DrChrono applied to join Y Combinator's funding program, which Michael describe as being like "a startup's coming out ball". The program requires three months intense work in Silicon Valley. So Michael thought he would come to Silicon Valley for about six months. However, the experience was so transformative, that he started raising money and hiring employees in Mountain View. The company is currently based near 101 and Rengstorff.

DrChrono focuses on making small medical practices more efficient. The system manages forms securely, submits insurance claims, schedules patients, enables email correspondence, helps doctors manage inventory, transcribes medical notes, checks for drug interactions and handles prescriptions. The doctor can share diagnostic images, from X-rays, for example on an iPad with a patient.

Patients can download an app, On Patient, to track their health and share information with their doctor. It works on both Apple or Android platforms and is only useful if your doctor has the iPad DrChrono system. On iOS8 devices it works with Apple's HealthKit, that integrates information from other health-related apps and displays them using Apple's Health app. If you have a newer iPhone or iPad you might want to check that your fitness and health apps are set to share information with Apple Health.

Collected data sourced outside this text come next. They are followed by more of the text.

(** Three regions are handed to the zero-filled allocator; the third one
    is ignored. *)
Lemma defineHeapRegions_takes_the_leading_regions_witness :
  length (zones_ zeroed) = Z.to_nat ALLOC_MAX_ZONES /\
  (defineHeapRegions zeroed None = Ok zeroed /\
   (forall a',
      defineHeapRegions zeroed
        (Some [(PageAllocator.base, 16 * 1024); (slowBase, 1024);
               (slowBase + 4096, 1024)]) = Ok a' ->
      initialized_ a' = true /\ currentZone_ a' = HEAP_ZONE_ANY /\
      1 <= activeZones_ a' <= ALLOC_MAX_ZONES /\
      length (zones_ a') = length (zones_ zeroed) /\
      (forall i, 0 <= i < activeZones_ a' ->
         exists start size,
           [(PageAllocator.base, 16 * 1024); (slowBase, 1024);
            (slowBase + 4096, 1024)] !! Z.to_nat i = Some (start, size) /\
           start <> 0 /\ size <> 0 /\
           PageAllocator.init start size i = Ok (zone a' i) /\
           PageAllocator.isInitialized (zone a' i) = true /\
           PageAllocator.zoneIndex (zone a' i) = i) /\
      (activeZones_ a' < ALLOC_MAX_ZONES ->
         match [(PageAllocator.base, 16 * 1024); (slowBase, 1024);
                (slowBase + 4096, 1024)] !! Z.to_nat (activeZones_ a') with
         | Some (start, size) => start = 0 \/ size = 0
         | None => True
         end) /\
      (forall i, activeZones_ a' <= i -> zone a' i = zone zeroed i)) /\
   (match [(PageAllocator.base, 16 * 1024); (slowBase, 1024);
           (slowBase + 4096, 1024)] with
    | [] => True
    | (start, size) :: _ => start = 0 \/ size = 0
    end ->
    defineHeapRegions zeroed
      (Some [(PageAllocator.base, 16 * 1024); (slowBase, 1024);
             (slowBase + 4096, 1024)]) = Fatal)).
Proof.
  split; [exact zeroed_zones|].
  exact (defineHeapRegions_takes_the_leading_regions zeroed
           [(PageAllocator.base, 16 * 1024); (slowBase, 1024);
            (slowBase + 4096, 1024)] zeroed_zones).
Defined.

(** ** The contract of the multi-zone allocator *)

(** What a call of a zone leaves alone: the bytes outside its region and
    the place of the region. *)
Lemma zone_allocate_region pa m rs pa' m' r :
  PageAllocator.ZInv pa -> 0 <= rs <= PageAllocator.maxRequest ->
  PageAllocator.allocate pa m rs = Ok (pa', m', r) ->
  (forall x, ~ inZone pa x -> load8 m' x = load8 m x) /\
  PageAllocator.baseAddress pa' = PageAllocator.baseAddress pa /\
  PageAllocator.totalPages pa' = PageAllocator.totalPages pa /\
  PageAllocator.initialized pa' = PageAllocator.initialized pa /\
  match r with
  | Some p => inZone pa p /\ ownedBy pa p = true
  | None => True
  end.
Proof.
  intros Hinv Hrs H. destruct r as [p|].
  - pose proof (ZInv_pages pa Hinv) as HNb.
    destruct (allocate_some _ _ _ _ _ _ H) as (_ & _ & _ & _ & _ & _ & Hi & _).
    cbn zeta in Hi.
    destruct (allocate_block _ _ _ _ _ _ Hinv Hrs H)
      as (sp & Hsp & Hpc & Hfit & _ & Hh & Hp & _ & _ & _ & _ & _ & _ & _ & _
          & _ & _ & _ & Hout & _ & _ & _ & _ & Htp & Hinit & Hbase & _).
    cbn zeta in Hfit, Hh, Hp, Hout.
    unfold inZone, ALLOC_PAGE_SIZE, ALLOC_HEADER_SIZE in *.
    split; [|split; [exact Hbase|split; [exact Htp|split]]].
    + intros x Hx. apply Hout. rewrite Hh. lia.
    + rewrite Hinit, Hi. reflexivity.
    + split; [rewrite Hp, Hh; lia|].
      unfold ownedBy, PageAllocator.ownsPointer. rewrite Hi. cbn [negb].
      unfold ALLOC_PAGE_SIZE, ALLOC_HEADER_SIZE.
      rewrite usize_small by lia.
      apply andb_true_iff. split.
      * rewrite Z.geb_leb. apply Z.leb_le. lia.
      * apply Z.ltb_lt. lia.
  - destruct (zone_allocate_null _ _ _ _ _ H) as [-> ->]. auto.
Qed.

Lemma zone_calloc_region pa m num es pa' m' r :
  PageAllocator.ZInv pa -> 0 <= num -> 0 <= es ->
  num * es <= PageAllocator.maxRequest ->
  PageAllocator.calloc pa m num es = Ok (pa', m', r) ->
  (forall x, ~ inZone pa x -> load8 m' x = load8 m x) /\
  PageAllocator.baseAddress pa' = PageAllocator.baseAddress pa /\
  PageAllocator.totalPages pa' = PageAllocator.totalPages pa /\
  PageAllocator.initialized pa' = PageAllocator.initialized pa /\
  match r with
  | Some p => inZone pa p /\ ownedBy pa p = true
  | None => True
  end.
Proof.
  intros Hinv Hn He Hmax. unfold PageAllocator.calloc.
  destruct ((num >? 0) && (es >? SIZE_MAX / num));
    [intros [= <- <- <-]; auto|].
  assert (Hprod : 0 <= num * es) by (apply Z.mul_nonneg_nonneg; lia).
  rewrite usize_small
    by (unfold PageAllocator.maxRequest, ALLOC_PAGE_SIZE in Hmax; lia).
  destruct (PageAllocator.allocate pa m (num * es)) as [[[pa1 m1] p]|] eqn:E;
    cbn [bind]; [|discriminate].
  pose proof (zone_allocate_region _ _ _ _ _ _ Hinv (conj Hprod Hmax) E)
    as (Hout & Hb & Ht & Hi & Hr).
  destruct p as [p|]; intros [= <- <- <-];
    [|split; [exact Hout|auto]].
  split; [|auto].
  intros x Hx. rewrite load8_memset.
  pose proof (ZInv_pages pa Hinv) as HNb.
  destruct (allocate_block _ _ _ _ _ _ Hinv (conj Hprod Hmax) E)
    as (sp & Hsp & Hpc & Hfit & _ & Hh & Hp & Hsz & _).
  cbn zeta in Hfit, Hh, Hp, Hsz.
  unfold inZone, ALLOC_PAGE_SIZE, ALLOC_HEADER_SIZE, ALLOC_FOOTER_SIZE in *.
  destruct (Z.leb_spec p x); destruct (Z.ltb_spec x (p + num * es));
    cbn [andb]; try (apply Hout; exact Hx).
  exfalso. apply Hx. lia.
Qed.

The company is constantly looking for technologies that can help doctors and tried offering Google Glass. The display in the glasses was useful for certain types of doctors like surgeons, who need hands free information. In general, most doctors found tablets more useful. Wearable devices to track heart rates, exercise and more will transform the doctor/patient relationship as their output is fed into doctors' systems. Michael quoted Vinod Khosla who notes on his blog that over time 80% of what a doctor does can be replaced by smart hardware, software and testing, with technology also improving a doctor's ability to perform.

The Electronic Health Records space is crowded and fragmented. DrChrono started by bootstrapping and has been extraordinarily capital efficient, compared with San Francisco's Practice Fusion, which has raised $134M from investors that include Kleiner Perkins and other big name firms. With major companies like GE, McKesson and Quest Diagnostics in the market, and many fast growing startups chasing for market share, DrChrono is racing to hire software engineers and customer relations staff so it can keep ahead of the game.